Despite being formulated to combat discrimination, the academic theory is seen as racist in and of itself. Many see the idea of stereotyping an entire group of people and categorizing them as “oppressors” based on race as inherently racist.

“Critical race theory is bigoted, it is a lie, and it is every bit as racist as the Klansman in white sheets,” said Cruz at a conservative Faith and Freedom Forum.

Claiming that an academic theory is “every bit as racist” as a white supremacist hate group is outlandish.

It is undeniable that our society privileges white people; therefore, it is not racist to acknowledge that white Americans benefit from the color of their skin in areas where Black people suffer due to their color of theirs.

When we as a country are unable to acknowledge that our country is built upon racist structures, it is impossible to reach equality. To deny systemic and structural racism is to deny the truth. Every form of racial discrimination of the past remains prevalent today.

While the Jim Crow era has ended, people of color are still more likely to live in disadvantaged neighborhoods. You are receiving inadequate schooling options and employment opportunities and having limited access to food and healthcare due to your location. The color of your skin is modern-day segregation.

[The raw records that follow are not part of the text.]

(** * Library management: the catalog operations and their storage

    A shallow embedding of [Librarymanagement.py].  The program is a
    Streamlit script: every user interaction runs [main] once, which
    reads the book table from [library_books.csv], runs the operation
    chosen in the menu on it and writes the table back.

    Modelling choices, all written out below:
    - text is a [string] of ASCII characters;
    - a DataFrame is the list of its rows, in index order; a cell of a
      text column holds a Python value ([str], [int] or NaN), because
      what [pd.read_csv] gives back is not always the [str] that was
      written; a cell of the date column is a [datetime.date] or a
      pandas Timestamp, which [to_csv] spells differently; the
      quantity column is the int64 column [read_csv] returns, whose
      sum wraps at 64 bits;
    - the widgets' values, the button states and today's date are the
      inputs of a run; the file and the messages on the page are its
      state, threaded through a small state-and-exception monad;
    - the library calls whose behaviour the program depends on
      ([str.contains] and [re], [read_csv]'s column types, [mode]) are
      given on a stated fragment; outside it a computation ends in
      [Unmodelled], and no statement below rests on that outcome. *)

From Stdlib Require Import List String Ascii ZArith Bool Lia Arith.
From Stdlib Require Import DecimalString DecimalZ Permutation Finite.
Import ListNotations.

Local Open Scope string_scope.
Local Open Scope Z_scope.

(** ** Text *)

Module Text.

Definition is_upper (c : ascii) : bool :=
  let n := nat_of_ascii c in (65 <=? n)%nat && (n <=? 90)%nat.

Definition lower_char (c : ascii) : ascii :=
  if is_upper c then ascii_of_nat (nat_of_ascii c + 32) else c.

(** [str.lower()] on ASCII text. *)
Fixpoint lower (s : string) : string :=
  match s with
  | EmptyString => EmptyString
  | String c s' => String (lower_char c) (lower s')
  end.

(** [needle in hay] on Python strings. *)
Fixpoint contains (needle hay : string) : bool :=
  prefix needle hay ||
  match hay with
  | EmptyString => false
  | String _ hay' => contains needle hay'
  end.

Definition is_empty (s : string) : bool :=
  match s with EmptyString => true | _ => false end.

Fixpoint mem (c : ascii) (s : string) : bool :=
  match s with
  | EmptyString => false
  | String d s' => Ascii.eqb c d || mem c s'
  end.

Fixpoint forall_chars (p : ascii -> bool) (s : string) : bool :=
  match s with
  | EmptyString => true
  | String c s' => p c && forall_chars p s'
  end.

Definition is_digit (c : ascii) : bool :=
  let n := nat_of_ascii c in (48 <=? n)%nat && (n <=? 57)%nat.

(** [str(n)] for an integer. *)
Definition of_Z (n : Z) : string := NilZero.string_of_int (Z.to_int n).

Definition in_list (s : string) (l : list string) : bool :=
  existsb (String.eqb s) l.

End Text.

(** ** The book table *)

(** A calendar day as the date column holds it.  With [time] unset
    it is a [datetime.date], spelled [YYYY-MM-DD]; with [time] set it
    is a pandas Timestamp at midnight of that day, spelled
    [YYYY-MM-DD 00:00:00]. *)
Record date := mkdate { year : Z; month : Z; day : Z; time : bool }.

(** The Timestamp [pd.to_datetime] makes of either spelling. *)
Definition as_timestamp (d : date) : date :=
  mkdate (year d) (month d) (day d) true.

(** A cell of a text column. *)
Inductive value :=
| VStr (s : string)
| VInt (n : Z)
| VNaN.

(** One row of the frame, under the columns
    ['Title', 'Author', 'ISBN', 'Quantity', 'Date Added']. *)
Record row := mkrow {
  Title : value;
  Author : value;
  ISBN : value;
  Quantity : Z;
  DateAdded : date
}.

Definition DataFrame := list row.

(** Elementwise [==] of a cell with another Python value: equal
    strings, equal integers; a string never equals a number and NaN
    equals nothing. *)
Definition py_eq (a b : value) : bool :=
  match a, b with
  | VStr s, VStr t => String.eqb s t
  | VInt n, VInt m => Z.eqb n m
  | _, _ => false
  end.

(** ** The file *)

(** A line of [library_books.csv] after the header: the three text
    fields as written, the quantity as the integer its numeral
    denotes and the date as the calendar day it denotes together with
    its spelling ([time] set when the time of day is written out).
    The comma-separated encoding itself (quoting included) is read
    back as it was written and is not modelled. *)
Record csv_row := mkcsv {
  c_title : string;
  c_author : string;
  c_isbn : string;
  c_quantity : Z;
  c_date : date
}.

Inductive file_state :=
| Missing
| Unreadable (why : string)
| Content (rows : list csv_row).

Inductive exn :=
| ReError (detail : string)
| KeyError (detail : string)
| DateFormatError (position : nat).

Inductive message :=
| st_title (s : string)
| st_subheader (s : string)
| st_error (s : string)
| st_error_of (prefix : string) (e : exn)
| st_success (s : string)
| st_info (s : string)
| st_write (s : string)
| st_write_frame (df : DataFrame)
| st_dataframe (df : DataFrame).

(** What a run acts on: the file, whether the file system refuses
    writes (and with which error text), and the page written so far. *)
Record world := mkworld {
  file : file_state;
  write_error : option string;
  screen : list message
}.

(** ** Computations *)

Inductive outcome (A : Type) :=
| Returned (a : A)
| Raised (e : exn)
| Unmodelled.
Arguments Returned {A} a.
Arguments Raised {A} e.
Arguments Unmodelled {A}.

Definition M (A : Type) := world -> outcome A * world.

Definition ret {A} (a : A) : M A := fun w => (Returned a, w).

Definition bind {A B} (m : M A) (k : A -> M B) : M B :=
  fun w =>
    match m w with
    | (Returned a, w') => k a w'
    | (Raised e, w') => (Raised e, w')
    | (Unmodelled, w') => (Unmodelled, w')
    end.

Definition raise {A} (e : exn) : M A := fun w => (Raised e, w).
Definition unmodelled {A} : M A := fun w => (Unmodelled, w).

Declare Scope m_scope.
Delimit Scope m_scope with m.
Notation "x <- m ;; k" := (bind m (fun x => k))
  (at level 61, m at next level, right associativity) : m_scope.
Notation "m ;;; k" := (bind m (fun _ => k))
  (at level 61, right associativity) : m_scope.
Local Open Scope m_scope.

(** A Streamlit call that puts an element on the page. *)
Definition st (m : message) : M unit :=
  fun w => (Returned tt, mkworld (file w) (write_error w) (screen w ++ [m])).

(** ** Storage *)

Module Csv.

(** How [to_csv] prints a cell: NaN as the empty field. *)
Definition field (v : value) : string :=
  match v with
  | VStr s => s
  | VInt n => Text.of_Z n
  | VNaN => ""
  end.

(** The date column as a run of [main] has it.  A column of
    Timestamps only is the datetime64 column [load_data] returns, or
    what a removal leaves of it: [to_csv] writes its midnights as
    days.  A column with a [datetime.date] in it, which an add
    leaves, holds objects, each written as [str] gives it: a
    Timestamp with its time of day, a [datetime.date] without. *)
Definition datetime64 (df : DataFrame) : bool :=
  forallb (fun r => time (DateAdded r)) df.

The Voting Rights Act of 1965 reads, “No voting qualification or prerequisite to voting, or standard, practice, or procedure shall be imposed or applied by any State or political subdivision to deny or abridge the right of any citizen of the United States to vote on account of race or color.”

However, this act did not seize racial discrimination in voting. Even in the most recent elections, black voters were suppressed. States can still legally manipulate voting boundaries, restricting Black voters at a higher rate than white voters.

In the 2019 Supreme Court case Rucho v. Common Cause, the Court ruled that federal courts cannot review allegations of gerrymandering. Julia Kirschenbaum, research and program associate of the Brennan Center for Justice, finds that this ruling allows racial discrimination.

“The Voting Rights Act and the Consti­tu­tion prohibit racial discrim­in­a­tion in redis­trict­ing. But because there often is correl­a­tion between party pref­er­ence and race, Rucho opens the door for Repub­lican-controlled states to defend racially discrim­in­at­ory maps because they were permiss­ibly discrim­in­at­ing against Demo­crats rather than imper­miss­ibly discrim­in­at­ing against Black, Latino, or Asian voters,” said Kirschenbaum

The 13th Amendment was accredited with ending slavery. The 13th put an end to slavery except as a punishment for a crime.

“Neither slavery nor involuntary servitude, except as a punishment for the crime of which the party shall have been duly convicted, shall exist within the United States, or any place subject to their jurisdiction.” Reads the 13th Amendment

This fact alone would not be considered racial discrimination or slavery. However, Black Americans are incarcerated at a disproportionate rate. According to The Sentencing Project, an organization dedicated to “research and advocacy for reform,” Black Americans are incarcerated nearly five times as often as white Americans. The same amendment that is widely known to have ended slavery leaves a loophole that allows Black people to remain enslaved in prisons at an alarming rate.

Rejecting an academic theory that acknowledges such systemic racism and, in turn, claiming that it is racist towards white people is one of many hindrances in this nation’s pursuit of equality.